=== Data under study ===

==================================================

Lemma update_hint_alloc_spec A rsv c total bo bits :
  chunk_shape c -> hints_ok A c -> bits_taken A (used c) bo bits -> 0 <= bo -> 0 < bits -> bo + bits <= 1024 * nr_pages c ->
  0 <= first_bit c <= 1024 * nr_pages c -> (forall i, 0 <= i < first_bit c -> used c i = true) ->
  0 <= contig_bits c <= 1024 * nr_pages c -> 0 <= contig_bits_start c <= 1024 * nr_pages c ->
  exists c' t', pcpu_block_update_hint_alloc rsv c total bo bits = Ret (c', t') /\ hinted (used c) c c'
    /\ (contig_bits_start c <= bo < contig_bits_start c + contig_bits c /\ contig_exact (used c) c'
        \/ ~ (contig_bits_start c <= bo < contig_bits_start c + contig_bits c)
           /\ contig_bits c' = contig_bits c /\ contig_bits_start c' = contig_bits_start c).
Proof.
  intros Hs Hok [Hfree Hbits] Hbo Hb0 He Hfb Hfu Hcb Hcbs. unfold pcpu_block_update_hint_alloc. rewrite !off_index, !off_off.
  destruct (off_split bo Hbo) as (Hsi & Hso & Es). destruct (off_split (bo + bits - 1) ltac:(lia)) as (Hei & Heo & Ee).
  set (si := bo / 1024) in *. set (so := bo mod 1024) in *. set (ei := (bo + bits - 1) / 1024) in *. set (eo := (bo + bits - 1) mod 1024) in *.
  assert (Hse : si <= ei < nr_pages c) by lia.
  (* the part of a block that is taken *)
  assert (Htk : forall i s e, si <= i <= ei -> 0 <= s < e -> e <= 1024 ->
    (forall j, 0 <= j < 1024 -> (s <= j < e <-> bo <= 1024 * i + j < bo + bits)) -> taken (blk A i) (blk (used c) i) s e).
  { intros i s e Hi Hs1 Hs2 Hj. split; [lia| |].
    - intros j Hjr. unfold blk. apply Hfree. apply Hj; lia.
    - intros j Hj'. unfold blk. rewrite Hbits by lia. specialize (Hj j Hj').
      destruct (Z.leb_spec bo (1024 * i + j)), (Z.ltb_spec (1024 * i + j) (bo + bits)), (Z.leb_spec s j), (Z.ltb_spec j e); cbn [andb]; done || lia. }
  destruct (blocks_all_md _ c si Hok ltac:(lia)) as (bs & Ebs & Hbs).
  destruct (alloc_s_block_spec c A si ei so (eo + 1) bits bs) as (bs' & -> & Hbs'); try done; [lia| | | |].
  { destruct (Z.eqb_spec si ei) as [Eq|Nq]; apply Htk; try lia; intros j Hj; lia. }
  { destruct (Z.eqb_spec si ei) as [Eq|Nq]; lia. }
  { intros j Hj Hj'. unfold blk. rewrite Hbits by lia. by destruct (Z.leb_spec bo (1024 * si + j)), (Z.ltb_spec (1024 * si + j) (bo + bits)); try lia. }
  cbn [obind].
  (* blocks outside [si, ei] see no change *)
  assert (Hout : forall i b, ~ (si <= i <= ei) -> 0 <= i < nr_pages c -> block_ok (blk A i) b -> block_ok (blk (used c) i) b).
  { intros i b Hi Hin Hb. eapply block_ok_ext; [|exact Hb]. intros j Hj. unfold blk. rewrite Hbits by lia.
    by destruct (Z.leb_spec bo (1024 * i + j)), (Z.ltb_spec (1024 * i + j) (bo + bits)); try lia. }
  assert (Hmid : exists mds, (if negb (si =? ei)
      then let! (c', e) := alloc_e_block (put_block c si bs') ei (eo + 1) in
           blocks_loop (Z.to_nat (e - (si + 1))) block_used c' (si + 1)
      else Ret (put_block c si bs')) = Ret (set_md_blocks mds c)
    /\ chunk_shape (set_md_blocks mds c) /\ hints_ok (used c) (set_md_blocks mds c)).
  { destruct (Z.eqb_spec si ei) as [Eq|Nq]; cbn [negb].
    - exists (<[Z.to_nat si := bs']> (md_blocks c)). split_and!; [done|by apply put_block_shape|].
      refine (blocks_all_impl _ _ _ (blocks_all_put _ (fun i b => i = si /\ block_ok (blk (used c) i) b \/ i <> si /\ block_ok (blk A i) b) c si bs' Hs Hok ltac:(lia) _ _) _).
      + by left.
      + intros j b Hne Hb. by right.
      + intros i b Hi [[-> Hb]|[Hne Hb]]; [done|]. apply Hout; [lia|done|done].
    - destruct (blocks_all_md _ c ei Hok ltac:(lia)) as (be & Ebe & Hbe).
      destruct (alloc_e_block_spec (put_block c si bs') A ei (eo + 1) be) as (be' & -> & Hw1 & Hw2 & Hbe').
      { by apply put_block_shape. } { cbn. lia. }
      { rewrite md_block_put by (rewrite ?(cs_md _ Hs); lia). by destruct (Z.eqb_spec ei si); [lia|]. }
      { done. } { apply Htk; try lia; intros j Hj; lia. }
      cbn [obind].
      set (R i b := i = si /\ block_ok (blk (used c) i) b
        \/ i = ei /\ (0 <= contig_hint_start b <= 1024 /\ 0 <= first_free b <= 1024 /\ (eo + 1 < 1024 -> block_ok (blk (used c) i) b))
        \/ i <> si /\ i <> ei /\ block_ok (blk A i) b).
      destruct (blocks_loop_spec (fun i b => 0 <= i < nr_pages c -> block_ok (blk (used c) i) b) block_used
        (Z.to_nat ((if eo + 1 =? 1024 then ei + 1 else ei) - (si + 1))) R (put_block (put_block c si bs') ei be') (si + 1)) as (mds & -> & Hs' & H').
      + by apply put_block_shape, put_block_shape.
      + refine (blocks_all_put (fun i b => i = si /\ block_ok (blk (used c) i) b \/ i <> si /\ block_ok (blk A i) b) R _ _ _ _ _ _ _ _);
          [by apply put_block_shape| |cbn; lia|unfold R; tauto|unfold R; tauto].
        refine (blocks_all_put _ _ _ _ _ Hs Hok _ _ _); [lia|by left|]. intros j b Hne Hb. by right.
      + lia.
      + cbn. destruct (Z.eqb_spec (eo + 1) 1024); lia.
      + intros i b Hi HR Hin. unfold block_used.
        assert (Hall : forall j, 0 <= j < 1024 -> blk (used c) i j = true).
        { intros j Hj. unfold blk. rewrite Hbits by lia.
          destruct (Z.eqb_spec (eo + 1) 1024); by destruct (Z.leb_spec bo (1024 * i + j)), (Z.ltb_spec (1024 * i + j) (bo + bits)); try lia. }
        destruct HR as [[-> ?]|[(-> & ? & ? & _)|(_ & _ & Hb)]]; [lia|by apply used_ok|].
        destruct Hb as [[? _] _ _ _ (_ & ? & _)]. by apply used_ok.
      + intros i b Hi [[-> Hb]|[(-> & _ & _ & Hb)|(N1 & N2 & Hb)]] Hin; [done| |].
        * apply Hb. destruct (Z.eqb_spec (eo + 1) 1024); lia.
        * apply Hout; [|done|done]. destruct (Z.eqb_spec (eo + 1) 1024); lia.
      + exists mds. split_and!; [done|done|]. eapply blocks_all_impl; [exact H'|]. intros i b Hi Hb. by apply Hb. }
  destruct Hmid as (mds & -> & Hs' & Hok'). cbn [obind contig_bits contig_bits_start set_md_blocks]. rewrite Z.geb_leb.
  destruct (Z.leb_spec (contig_bits_start c) bo), (Z.ltb_spec bo (contig_bits_start c + contig_bits c)); cbn [andb].
  { destruct (refresh_hinted (used c) rsv c mds total Hs' Hok' Hfb Hfu Hcbs) as (c' & t' & -> & Hh & Hex). exists c', t'. split; [done|]. split; [done|]. by left. }
  all: eexists _, _; split; [reflexivity|]; split; [split; [|done|done|done]|right; split; [lia|done]].
  all: exists mds, (contig_bits c), (contig_bits_start c), (nr_empty_pop_pages c); by destruct c.
Qed.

==================================================

Please filter the listing down to lines that include the word "else".

=== Written solution ===
      else Ret (put_block c si bs')) = Ret (set_md_blocks mds c)
        (Z.to_nat ((if eo + 1 =? 1024 then ei + 1 else ei) - (si + 1))) R (put_block (put_block c si bs') ei be') (si + 1)) as (mds & -> & Hs' & H').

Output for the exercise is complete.